Some of the email clients use AI. Google’s Gmail[11], one of the most popular email clients, uses  AI for some core features, like a) filtering out spam emails, b) filtering legitimate emails by category, c)  predicting what to write next using the Smart Compos[12] feature (including variations like auto-fills and auto-completes), d) flagging the most critical emails using the technology a) applied in reverse («AI triage»).

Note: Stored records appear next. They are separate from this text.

(* ===== verification/GoStr.v ===== *)
(** The parts of Go's [unicode/utf8], [strings] and [strconv] packages the
    program uses, on byte strings: UTF-8 decoding in both directions, trimming
    of white space, decimal numbers. *)
From S2P Require Import Prelude.

Module GoStr.

(** ** Bytes *)

(** A Go string is a sequence of bytes: [bytes] and [of_bytes] pass between
    [string] and the list of byte values. *)
Definition bytes (s : string) : list Z :=
  (fun c => Z.of_N (Ascii.N_of_ascii c)) <$> String.list_ascii_of_string s.

Definition of_bytes (l : list Z) : string :=
  String.string_of_list_ascii ((fun z => Ascii.ascii_of_N (Z.to_N z)) <$> l).

Lemma of_bytes_bytes (s : string) : of_bytes (bytes s) = s.
Proof.
  unfold of_bytes, bytes. rewrite <- list_fmap_compose.
  rewrite <- (String.string_of_list_ascii_of_string s) at 2. f_equal.
  induction (String.list_ascii_of_string s) as [|c l IH]; [done|].
  cbn. f_equal; [|done]. by rewrite N2Z.id, Ascii.ascii_N_embedding.
Qed.

Definition is_byte (z : Z) : Prop := 0 <= z < 256.

Lemma bytes_range (s : string) : Forall is_byte (bytes s).
Proof.
  unfold bytes. apply Forall_fmap, Forall_true. intros c. cbn. unfold is_byte.
  pose proof (Ascii.N_ascii_bounded c). lia.
Qed.

Lemma bytes_of_bytes (l : list Z) : Forall is_byte l -> bytes (of_bytes l) = l.
Proof.
  unfold of_bytes, bytes. rewrite String.list_ascii_of_string_of_list_ascii.
  intros H. induction H as [|z l Hz Hl IH]; [done|]. cbn. f_equal; [|done].
  unfold is_byte in Hz. rewrite Ascii.N_ascii_embedding by lia. lia.
Qed.

Lemma bytes_inj (s t : string) : bytes s = bytes t -> s = t.
Proof. intros H. by rewrite <- (of_bytes_bytes s), H, of_bytes_bytes. Qed.

Lemma bytes_app (s t : string) : bytes (s ++ t)%string = bytes s ++ bytes t.
Proof.
  unfold bytes. rewrite <- fmap_app. f_equal.
  induction s as [|c s IH]; [done|]. exact (f_equal (cons c) IH).
Qed.

(** ** UTF-8 *)

Definition RuneError : Z := 0xFFFD.

(** A continuation byte in a range. *)
Definition in_range (b lo hi : Z) : bool := (lo <=? b) && (b <=? hi).
Definition cont (b : Z) : bool := in_range b 0x80 0xBF.

(** Bounds of the second byte after a leading byte of three or four bytes. *)
Definition second_lo (b0 : Z) : Z :=
  if b0 =? 0xE0 then 0xA0 else if b0 =? 0xF0 then 0x90 else 0x80.
Definition second_hi (b0 : Z) : Z :=
  if b0 =? 0xED then 0x9F else if b0 =? 0xF4 then 0x8F else 0xBF.

(** [utf8.DecodeRune]: the rune and its width; an invalid sequence is
    [RuneError] of width 1, the empty string width 0. *)
Definition DecodeRune (p : list Z) : Z * nat :=
  match p with
  | [] => (RuneError, 0%nat)
  | b0 :: p =>
      if b0 <? 0x80 then (b0, 1%nat)
      else if in_range b0 0xC2 0xDF then
        match p with
        | b1 :: _ => if cont b1 then ((b0 - 0xC0) * 64 + (b1 - 0x80), 2%nat) else (RuneError, 1%nat)
        | _ => (RuneError, 1%nat)
        end
      else if in_range b0 0xE0 0xEF then
        match p with
        | b1 :: b2 :: _ =>
            if in_range b1 (second_lo b0) (second_hi b0) && cont b2
            then (((b0 - 0xE0) * 64 + (b1 - 0x80)) * 64 + (b2 - 0x80), 3%nat)
            else (RuneError, 1%nat)
        | _ => (RuneError, 1%nat)
        end
      else if in_range b0 0xF0 0xF4 then
        match p with
        | b1 :: b2 :: b3 :: _ =>
            if in_range b1 (second_lo b0) (second_hi b0) && cont b2 && cont b3
            then ((((b0 - 0xF0) * 64 + (b1 - 0x80)) * 64 + (b2 - 0x80)) * 64 + (b3 - 0x80), 4%nat)
            else (RuneError, 1%nat)
        | _ => (RuneError, 1%nat)
        end
      else (RuneError, 1%nat)
  end.

Definition RuneStart (b : Z) : bool := negb (cont b).

(** How far back from the end the last rune may start: the first of the
    positions 2, 3, 4 bytes before the end that is not a continuation byte
    (never past the start of the string). *)
Definition last_start (p : list Z) : nat :=
  let n := length p in
  let at_back (k : nat) := match p !! (n - k)%nat with Some b => RuneStart b | None => false end in
  if (n <? 2)%nat then n
  else if at_back 2%nat then 2%nat
  else if (n <? 3)%nat then n
  else if at_back 3%nat then 3%nat
  else if (n <? 4)%nat then n
  else if at_back 4%nat then 4%nat
  else Nat.min n 5.

(** [utf8.DecodeLastRune] *)
Definition DecodeLastRune (p : list Z) : Z * nat :=
  match last p with
  | None => (RuneError, 0%nat)
  | Some b =>
      if b <? 0x80 then (b, 1%nat)
      else
        let k := last_start p in
        let '(r, size) := DecodeRune (drop (length p - k) p) in
        if Nat.eqb size k then (r, size) else (RuneError, 1%nat)
  end.

(** [unicode.IsSpace] *)
Definition IsSpace (r : Z) : bool :=
  in_range r 9 13 || (r =? 32) || (r =? 0x85) || (r =? 0xA0) || (r =? 0x1680) ||
  in_range r 0x2000 0x200A || (r =? 0x2028) || (r =? 0x2029) || (r =? 0x202F) ||
  (r =? 0x205F) || (r =? 0x3000).

(** ** strings.TrimSpace *)

Fixpoint trim_left (fuel : nat) (p : list Z) : list Z :=
  match fuel, p with
  | S fuel, _ :: _ =>
      let '(r, size) := DecodeRune p in
      if IsSpace r then trim_left fuel (drop size p) else p
  | _, _ => p
  end.

Fixpoint trim_right (fuel : nat) (p : list Z) : list Z :=
  match fuel, p with
  | S fuel, _ :: _ =>
      let '(r, size) := DecodeLastRune p in
      if IsSpace r then trim_right fuel (take (length p - size) p) else p
  | _, _ => p
  end.

Definition trim_space (p : list Z) : list Z :=
  let q := trim_left (length p) p in trim_right (length q) q.

Definition TrimSpace (s : string) : string := of_bytes (trim_space (bytes s)).

(** The runes of a string with their widths, as [range] and
    [utf8.RuneCountInString] step through it. *)
Fixpoint runes_fuel (fuel : nat) (p : list Z) : list (Z * nat) :=
  match fuel, p with
  | S fuel, _ :: _ =>
      let '(r, size) := DecodeRune p in (r, size) :: runes_fuel fuel (drop size p)
  | _, _ => []
  end.
Definition runes (p : list Z) : list (Z * nat) := runes_fuel (length p) p.

Definition RuneCount (p : list Z) : Z := Z.of_nat (length (runes p)).

(** [utf8.Valid]: no rune is an invalid sequence. *)
Definition Valid (p : list Z) : bool :=
  forallb (fun '(r, size) => negb ((r =? RuneError) && Nat.eqb size 1)) (runes p).

(** ** Lemmas *)

Lemma decode_width (p : list Z) : p <> [] -> (1 <= snd (DecodeRune p) <= 4)%nat.
Proof.
  destruct p as [|b0 p]; [done|]. intros _. unfold DecodeRune.
  repeat (case_match; cbn; try lia).
Qed.

Lemma decode_fits (p : list Z) : (snd (DecodeRune p) <= length p)%nat.
Proof. unfold DecodeRune. repeat (case_match; cbn; try lia). Qed.

(** Decoding a prefix gives the same rune or, when the rune is cut, an error. *)
Lemma decode_prefix (p q : list Z) :
  p <> [] -> DecodeRune p = DecodeRune (p ++ q) \/ DecodeRune p = (RuneError, 1%nat).
Proof.
  destruct p as [|b0 [|b1 [|b2 [|b3 p]]]]; [done|..]; intros _; cbn [app];
    unfold DecodeRune; repeat (case_match; try (by auto)).
Qed.

Lemma error_not_space : IsSpace RuneError = false.
Proof. reflexivity. Qed.

(** *** Trimming *)

(** The first (last) rune is not white space, or there is none. *)
Definition no_lead (p : list Z) : Prop := p = [] \/ IsSpace (fst (DecodeRune p)) = false.
Definition no_trail (p : list Z) : Prop := p = [] \/ IsSpace (fst (DecodeLastRune p)) = false.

     AI specialised applications for email using natural language generation to write better subject lines, optimise email send times, segment email lists and create email newsletters. Machine learning analyses historical records of email content, user behaviour, and email-based threats. Intelligent email protection applications analyse incoming emails to detect and block potential phishing attacks, malware attachments, and links to potentially dangerous websites. Conversely, they filter outbound emails to detect accidental data leakage, data exfiltration, and the misuse of confidential data. Intelligent Email Protection Software is a generic software used by Mimecast Email Security with Targeted Threat Protection or Proofpoint Email Security and Protection to prevent a company from sophisticated email-focused cyberattacks.

     Is email AI protection infallible? No technology is perfect. There is no fool-proof solution able to prevent any attack. Hence, part of the responsibility falls on the end user – you, the reader – to know how to protect yourself (for example, by not clicking on links on messages sent by suspicious senders).

 

What is the future?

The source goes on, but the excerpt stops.